Required work. Count how many lines in the data below include "Stdlib". Answer with the number only.

--- START ---

(** * GLContextEGLWayland: the Wayland EGL context provider of the GS OpenGL renderer

    A shallow embedding of [pcsx2/GS/Renderers/OpenGL/GLContextEGLWayland.cpp].

    The class talks to four outside parties: the dynamic loader ([dlopen],
    [dlsym], [dlclose]), the three entry points resolved from
    [libwayland-egl.so.1] and called through function pointers, the EGL
    platform layer, and the base class [GLContextEGL].  Every call that leaves
    the class is recorded as an [Event], with its arguments and its return
    value, so that ordering claims become statements about the list of events
    a method emits.  The answers of the outside world are given by an [Env],
    whose functions read the whole history of events so far.

    The events a method emits are listed in the order they happen.  A
    history, the argument of the [Env] functions, has the latest event
    first. *)

From Stdlib Require Import ZArith List String Ascii Bool Lia.
From Stdlib Require Import DecimalString HexadecimalString DecimalZ HexadecimalZ.
Import ListNotations.
Open Scope string_scope.
Open Scope list_scope.
Open Scope Z_scope.

Set Implicit Arguments.

(** ** Data model *)

(** Opaque handles and function pointers are addresses; [nullptr] is [0]. *)
Definition ptr := Z.
Definition nullptr : ptr := 0.

(** [if (p)] on a pointer. *)
Definition is_set (p : ptr) : bool := negb (p =? 0).

(** EGL's [EGL_NO_DISPLAY] and [EGL_NO_SURFACE] are null handles. *)
Definition EGL_NO_DISPLAY : ptr := 0.
Definition EGL_NO_SURFACE : ptr := 0.
Definition EGL_PLATFORM_WAYLAND_KHR : Z := 0x31D8.

(** [<dlfcn.h>] on Linux. *)
Definition RTLD_NOW : Z := 2.
Definition RTLD_GLOBAL : Z := 256.

Definition WAYLAND_EGL_MODNAME : string := "libwayland-egl.so.1".

(** The conversion of a [u32] to [int] at a call whose parameter is [int]:
    the value keeps its 32 bits and is read as a signed number.  The three
    function pointers have the signatures of the libwayland-egl entry points
    they are resolved from, whose sizes and offsets are [int]; the sizes in
    [WindowInfo] and the arguments of [ResizeSurface] are [u32]. *)
Definition int_of_u32 (n : Z) : Z :=
  let m := n mod 2 ^ 32 in
  if m <? 2 ^ 31 then m else m - 2 ^ 32.

(** The fields of [WindowInfo] this file reads. *)
Record WindowInfo := {
  display_connection : ptr;
  window_handle : ptr;
  surface_width : Z;
  surface_height : Z
}.

(** [GLContext::Version], handed through to the base class untouched. *)
Record Version := {
  major_version : Z;
  minor_version : Z
}.

(** The state of the base class [GLContextEGL] that this file reads or writes
    ([m_wi], [m_display], [m_context], [m_version], [m_supports_surfaceless])
    together with the handles the base class keeps for itself. *)
Record GLContextEGL := {
  m_wi : WindowInfo;
  m_display : ptr;
  m_surface : ptr;
  m_context : ptr;
  m_config : ptr;
  m_version : Version;
  m_supports_surfaceless : bool
}.

(** The three function pointers resolved from the shim library. *)
Record ShimFunctionTable := {
  fn_create : ptr;
  fn_destroy : ptr;
  fn_resize : ptr
}.

(** An object of class [GLContextEGLWayland]. *)
Record GLContextEGLWayland := {
  base : GLContextEGL;
  m_wl_window : ptr;
  m_wl_module : ptr;
  m_wl_egl_window_create : ptr;
  m_wl_egl_window_destroy : ptr;
  m_wl_egl_window_resize : ptr
}.

Definition set_base (b : GLContextEGL) (c : GLContextEGLWayland) :=
  {| base := b; m_wl_window := m_wl_window c; m_wl_module := m_wl_module c;
     m_wl_egl_window_create := m_wl_egl_window_create c;
     m_wl_egl_window_destroy := m_wl_egl_window_destroy c;
     m_wl_egl_window_resize := m_wl_egl_window_resize c |}.

Definition set_m_wl_window (w : ptr) (c : GLContextEGLWayland) :=
  {| base := base c; m_wl_window := w; m_wl_module := m_wl_module c;
     m_wl_egl_window_create := m_wl_egl_window_create c;
     m_wl_egl_window_destroy := m_wl_egl_window_destroy c;
     m_wl_egl_window_resize := m_wl_egl_window_resize c |}.

Definition set_m_wl_module (m : ptr) (c : GLContextEGLWayland) :=
  {| base := base c; m_wl_window := m_wl_window c; m_wl_module := m;
     m_wl_egl_window_create := m_wl_egl_window_create c;
     m_wl_egl_window_destroy := m_wl_egl_window_destroy c;
     m_wl_egl_window_resize := m_wl_egl_window_resize c |}.

Definition set_m_wl_egl_window_create (f : ptr) (c : GLContextEGLWayland) :=
  {| base := base c; m_wl_window := m_wl_window c; m_wl_module := m_wl_module c;
     m_wl_egl_window_create := f;
     m_wl_egl_window_destroy := m_wl_egl_window_destroy c;
     m_wl_egl_window_resize := m_wl_egl_window_resize c |}.

Definition set_m_wl_egl_window_destroy (f : ptr) (c : GLContextEGLWayland) :=
  {| base := base c; m_wl_window := m_wl_window c; m_wl_module := m_wl_module c;
     m_wl_egl_window_create := m_wl_egl_window_create c;
     m_wl_egl_window_destroy := f;
     m_wl_egl_window_resize := m_wl_egl_window_resize c |}.

Definition set_m_wl_egl_window_resize (f : ptr) (c : GLContextEGLWayland) :=
  {| base := base c; m_wl_window := m_wl_window c; m_wl_module := m_wl_module c;
     m_wl_egl_window_create := m_wl_egl_window_create c;
     m_wl_egl_window_destroy := m_wl_egl_window_destroy c;
     m_wl_egl_window_resize := f |}.

Definition set_m_display (d : ptr) (b : GLContextEGL) :=
  {| m_wi := m_wi b; m_display := d; m_surface := m_surface b;
     m_context := m_context b; m_config := m_config b;
     m_version := m_version b;
     m_supports_surfaceless := m_supports_surfaceless b |}.

Definition set_m_supports_surfaceless (s : bool) (b : GLContextEGL) :=
  {| m_wi := m_wi b; m_display := m_display b; m_surface := m_surface b;
     m_context := m_context b; m_config := m_config b;
     m_version := m_version b;
     m_supports_surfaceless := s |}.

(** ** Events *)

(** Entry points of the base class [GLContextEGL] that this file calls. *)
Inductive BaseCall :=
| BC_Initialize (versions_to_try : list Version) (error : ptr)
| BC_CreateContextAndSurface (version : Version) (share_context : ptr)
    (make_current : bool)
| BC_ResizeSurface (new_surface_width new_surface_height : Z)
| BC_Destructor.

--- END ---

Task response. 2